### REQUIRED ACTION
Find the line in the entries below that contains "unfold in_order, size_le, frame_allocator_cmp_by_size.". Repeat it exactly, and every line after it through the line that contains "fl_comparator : comparator".

== AVAILABLE DATA ==

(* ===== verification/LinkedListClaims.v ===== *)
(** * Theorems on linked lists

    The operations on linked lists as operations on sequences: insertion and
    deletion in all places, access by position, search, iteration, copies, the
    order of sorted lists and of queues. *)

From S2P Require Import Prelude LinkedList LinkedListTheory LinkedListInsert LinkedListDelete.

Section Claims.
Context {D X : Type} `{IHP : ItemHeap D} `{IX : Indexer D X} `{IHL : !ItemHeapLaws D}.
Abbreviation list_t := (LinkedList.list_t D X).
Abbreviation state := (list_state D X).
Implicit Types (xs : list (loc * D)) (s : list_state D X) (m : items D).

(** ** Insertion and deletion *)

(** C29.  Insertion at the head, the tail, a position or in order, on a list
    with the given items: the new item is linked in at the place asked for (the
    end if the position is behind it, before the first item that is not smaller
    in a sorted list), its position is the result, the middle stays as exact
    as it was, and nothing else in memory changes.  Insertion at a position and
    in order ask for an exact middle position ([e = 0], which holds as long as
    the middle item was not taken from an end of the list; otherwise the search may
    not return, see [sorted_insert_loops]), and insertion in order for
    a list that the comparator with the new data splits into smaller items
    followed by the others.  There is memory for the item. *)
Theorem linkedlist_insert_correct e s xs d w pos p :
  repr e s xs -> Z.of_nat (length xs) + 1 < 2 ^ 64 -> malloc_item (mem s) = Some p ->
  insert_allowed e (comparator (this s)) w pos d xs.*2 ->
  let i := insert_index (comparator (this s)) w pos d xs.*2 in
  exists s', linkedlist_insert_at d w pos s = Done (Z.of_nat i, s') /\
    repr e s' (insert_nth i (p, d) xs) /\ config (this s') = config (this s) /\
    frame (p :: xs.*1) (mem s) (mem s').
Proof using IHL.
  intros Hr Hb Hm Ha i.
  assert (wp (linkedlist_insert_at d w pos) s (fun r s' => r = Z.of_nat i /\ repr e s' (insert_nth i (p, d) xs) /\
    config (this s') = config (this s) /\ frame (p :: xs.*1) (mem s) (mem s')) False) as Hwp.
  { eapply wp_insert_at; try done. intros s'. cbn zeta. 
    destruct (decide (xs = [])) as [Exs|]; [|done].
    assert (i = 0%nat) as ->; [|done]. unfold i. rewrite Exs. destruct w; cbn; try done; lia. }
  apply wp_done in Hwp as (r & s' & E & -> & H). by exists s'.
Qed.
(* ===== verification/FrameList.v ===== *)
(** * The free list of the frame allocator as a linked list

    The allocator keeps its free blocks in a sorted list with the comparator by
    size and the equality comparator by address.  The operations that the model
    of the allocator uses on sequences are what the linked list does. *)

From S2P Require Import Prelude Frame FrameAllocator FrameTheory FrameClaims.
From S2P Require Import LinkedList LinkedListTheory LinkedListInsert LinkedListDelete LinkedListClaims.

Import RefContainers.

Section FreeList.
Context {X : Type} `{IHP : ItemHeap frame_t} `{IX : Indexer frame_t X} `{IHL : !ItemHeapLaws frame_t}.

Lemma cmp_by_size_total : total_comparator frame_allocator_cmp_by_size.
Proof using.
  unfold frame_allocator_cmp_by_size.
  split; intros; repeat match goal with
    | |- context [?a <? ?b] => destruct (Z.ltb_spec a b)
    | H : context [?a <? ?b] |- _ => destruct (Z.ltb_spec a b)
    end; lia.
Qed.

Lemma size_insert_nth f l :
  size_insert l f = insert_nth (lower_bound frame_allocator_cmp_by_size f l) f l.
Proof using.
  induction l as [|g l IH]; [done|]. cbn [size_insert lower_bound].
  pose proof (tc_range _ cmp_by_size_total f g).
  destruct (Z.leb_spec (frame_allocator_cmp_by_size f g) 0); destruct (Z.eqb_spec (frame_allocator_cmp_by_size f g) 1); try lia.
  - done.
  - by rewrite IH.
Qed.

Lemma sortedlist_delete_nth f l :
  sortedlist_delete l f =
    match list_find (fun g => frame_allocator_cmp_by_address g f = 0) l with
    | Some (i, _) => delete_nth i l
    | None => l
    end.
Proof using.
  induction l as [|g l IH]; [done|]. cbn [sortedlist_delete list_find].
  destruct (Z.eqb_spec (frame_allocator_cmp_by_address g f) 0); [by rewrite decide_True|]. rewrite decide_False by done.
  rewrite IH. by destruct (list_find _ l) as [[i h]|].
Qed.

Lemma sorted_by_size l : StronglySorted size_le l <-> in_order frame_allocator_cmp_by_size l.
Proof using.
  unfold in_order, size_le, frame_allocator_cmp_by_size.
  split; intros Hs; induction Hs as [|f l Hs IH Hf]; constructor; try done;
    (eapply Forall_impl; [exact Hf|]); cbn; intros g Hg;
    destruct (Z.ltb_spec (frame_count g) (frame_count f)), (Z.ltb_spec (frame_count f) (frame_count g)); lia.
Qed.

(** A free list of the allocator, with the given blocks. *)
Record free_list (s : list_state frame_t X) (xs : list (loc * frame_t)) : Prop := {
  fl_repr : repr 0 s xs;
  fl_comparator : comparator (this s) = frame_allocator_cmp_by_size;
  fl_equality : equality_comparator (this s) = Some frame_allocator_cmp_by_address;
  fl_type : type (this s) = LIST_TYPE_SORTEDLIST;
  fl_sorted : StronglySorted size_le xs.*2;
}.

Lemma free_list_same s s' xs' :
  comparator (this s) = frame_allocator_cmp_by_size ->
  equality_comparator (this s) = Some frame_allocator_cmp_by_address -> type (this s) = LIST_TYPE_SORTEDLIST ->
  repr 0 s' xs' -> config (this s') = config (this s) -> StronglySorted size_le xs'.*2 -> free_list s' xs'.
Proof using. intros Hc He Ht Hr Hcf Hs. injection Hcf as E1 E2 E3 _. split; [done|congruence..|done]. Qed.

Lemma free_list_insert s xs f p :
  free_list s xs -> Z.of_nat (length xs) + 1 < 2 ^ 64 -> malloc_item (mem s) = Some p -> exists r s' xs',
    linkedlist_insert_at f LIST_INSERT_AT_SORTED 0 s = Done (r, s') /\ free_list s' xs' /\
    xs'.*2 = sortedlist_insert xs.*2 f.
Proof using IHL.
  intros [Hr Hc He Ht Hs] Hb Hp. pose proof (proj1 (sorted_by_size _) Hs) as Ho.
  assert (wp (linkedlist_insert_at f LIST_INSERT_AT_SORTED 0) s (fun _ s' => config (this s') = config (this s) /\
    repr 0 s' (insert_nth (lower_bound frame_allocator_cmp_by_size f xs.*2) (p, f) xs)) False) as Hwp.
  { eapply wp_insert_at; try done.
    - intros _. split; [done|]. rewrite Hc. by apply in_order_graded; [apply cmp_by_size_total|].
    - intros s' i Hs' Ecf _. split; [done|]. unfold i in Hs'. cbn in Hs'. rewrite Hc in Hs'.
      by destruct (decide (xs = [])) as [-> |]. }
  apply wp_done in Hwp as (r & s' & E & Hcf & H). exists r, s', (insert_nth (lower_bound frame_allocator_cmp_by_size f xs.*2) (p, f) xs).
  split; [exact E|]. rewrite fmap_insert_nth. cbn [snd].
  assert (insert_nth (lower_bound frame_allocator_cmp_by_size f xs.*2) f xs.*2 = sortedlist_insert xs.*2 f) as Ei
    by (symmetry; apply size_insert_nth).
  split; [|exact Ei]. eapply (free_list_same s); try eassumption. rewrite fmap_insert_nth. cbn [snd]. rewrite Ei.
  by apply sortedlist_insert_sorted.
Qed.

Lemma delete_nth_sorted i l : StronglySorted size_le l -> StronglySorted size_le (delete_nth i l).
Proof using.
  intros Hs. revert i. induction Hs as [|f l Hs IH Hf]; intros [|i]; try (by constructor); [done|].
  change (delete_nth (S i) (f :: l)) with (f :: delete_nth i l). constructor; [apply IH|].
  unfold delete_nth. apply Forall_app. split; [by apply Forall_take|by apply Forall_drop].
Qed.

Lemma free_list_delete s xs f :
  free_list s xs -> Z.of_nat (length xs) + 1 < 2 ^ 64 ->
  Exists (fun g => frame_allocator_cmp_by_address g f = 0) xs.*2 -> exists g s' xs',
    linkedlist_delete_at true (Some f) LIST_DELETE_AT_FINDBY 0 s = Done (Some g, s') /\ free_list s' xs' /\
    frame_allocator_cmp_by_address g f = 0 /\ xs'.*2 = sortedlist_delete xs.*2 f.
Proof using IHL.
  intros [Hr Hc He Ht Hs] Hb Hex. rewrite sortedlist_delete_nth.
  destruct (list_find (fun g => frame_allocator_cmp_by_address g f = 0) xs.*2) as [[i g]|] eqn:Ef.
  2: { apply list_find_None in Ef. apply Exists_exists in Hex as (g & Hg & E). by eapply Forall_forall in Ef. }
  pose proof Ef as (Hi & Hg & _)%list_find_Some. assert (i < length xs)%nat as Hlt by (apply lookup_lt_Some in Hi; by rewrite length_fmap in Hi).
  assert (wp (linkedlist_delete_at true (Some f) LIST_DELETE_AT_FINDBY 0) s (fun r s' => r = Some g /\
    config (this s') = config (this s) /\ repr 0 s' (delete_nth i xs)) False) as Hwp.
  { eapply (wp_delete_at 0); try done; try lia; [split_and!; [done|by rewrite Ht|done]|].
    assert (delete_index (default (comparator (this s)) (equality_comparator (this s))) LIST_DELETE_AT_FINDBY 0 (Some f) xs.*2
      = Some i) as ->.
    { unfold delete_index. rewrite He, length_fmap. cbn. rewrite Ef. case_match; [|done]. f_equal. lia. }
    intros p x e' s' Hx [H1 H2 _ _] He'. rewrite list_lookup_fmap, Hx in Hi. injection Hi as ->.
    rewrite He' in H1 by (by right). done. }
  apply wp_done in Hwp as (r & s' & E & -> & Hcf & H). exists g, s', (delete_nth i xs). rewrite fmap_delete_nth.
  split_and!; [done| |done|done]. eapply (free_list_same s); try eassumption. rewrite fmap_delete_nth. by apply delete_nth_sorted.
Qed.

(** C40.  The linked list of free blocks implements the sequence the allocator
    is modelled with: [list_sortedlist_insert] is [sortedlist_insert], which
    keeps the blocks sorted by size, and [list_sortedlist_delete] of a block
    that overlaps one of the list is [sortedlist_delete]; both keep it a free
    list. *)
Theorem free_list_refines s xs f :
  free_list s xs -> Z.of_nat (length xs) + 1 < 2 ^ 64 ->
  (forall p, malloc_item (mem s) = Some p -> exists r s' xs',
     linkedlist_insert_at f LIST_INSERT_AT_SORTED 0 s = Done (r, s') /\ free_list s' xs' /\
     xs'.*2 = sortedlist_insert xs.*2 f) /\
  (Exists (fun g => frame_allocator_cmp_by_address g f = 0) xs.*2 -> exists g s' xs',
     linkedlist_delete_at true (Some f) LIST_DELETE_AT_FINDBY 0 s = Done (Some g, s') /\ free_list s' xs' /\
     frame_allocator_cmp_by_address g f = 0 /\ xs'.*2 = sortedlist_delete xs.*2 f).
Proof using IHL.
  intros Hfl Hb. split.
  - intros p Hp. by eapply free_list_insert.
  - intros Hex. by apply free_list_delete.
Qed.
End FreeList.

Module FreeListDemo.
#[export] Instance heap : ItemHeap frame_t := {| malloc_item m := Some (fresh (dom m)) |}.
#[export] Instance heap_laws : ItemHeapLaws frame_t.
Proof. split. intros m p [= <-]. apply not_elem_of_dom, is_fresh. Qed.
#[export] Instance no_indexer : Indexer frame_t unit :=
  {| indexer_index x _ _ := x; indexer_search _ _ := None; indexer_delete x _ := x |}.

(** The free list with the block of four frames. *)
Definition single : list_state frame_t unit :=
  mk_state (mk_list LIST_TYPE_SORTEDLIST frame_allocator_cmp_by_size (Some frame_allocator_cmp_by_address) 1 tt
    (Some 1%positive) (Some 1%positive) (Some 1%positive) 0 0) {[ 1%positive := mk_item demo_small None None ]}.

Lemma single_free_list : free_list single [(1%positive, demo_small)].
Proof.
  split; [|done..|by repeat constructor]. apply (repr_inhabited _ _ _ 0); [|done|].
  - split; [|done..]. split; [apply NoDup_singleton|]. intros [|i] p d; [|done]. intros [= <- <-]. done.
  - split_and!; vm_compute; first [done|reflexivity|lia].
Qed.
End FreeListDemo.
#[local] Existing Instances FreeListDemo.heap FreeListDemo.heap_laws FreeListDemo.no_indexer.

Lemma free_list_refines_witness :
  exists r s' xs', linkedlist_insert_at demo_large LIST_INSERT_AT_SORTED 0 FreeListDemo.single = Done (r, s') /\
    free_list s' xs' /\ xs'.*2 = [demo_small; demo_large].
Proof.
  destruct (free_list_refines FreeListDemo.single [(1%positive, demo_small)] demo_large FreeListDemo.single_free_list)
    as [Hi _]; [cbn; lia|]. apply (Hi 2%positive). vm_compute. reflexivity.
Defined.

===

### TASK OUTPUT
  unfold in_order, size_le, frame_allocator_cmp_by_size.
  split; intros Hs; induction Hs as [|f l Hs IH Hf]; constructor; try done;
    (eapply Forall_impl; [exact Hf|]); cbn; intros g Hg;
    destruct (Z.ltb_spec (frame_count g) (frame_count f)), (Z.ltb_spec (frame_count f) (frame_count g)); lia.
Qed.

(** A free list of the allocator, with the given blocks. *)
Record free_list (s : list_state frame_t X) (xs : list (loc * frame_t)) : Prop := {
  fl_repr : repr 0 s xs;
  fl_comparator : comparator (this s) = frame_allocator_cmp_by_size;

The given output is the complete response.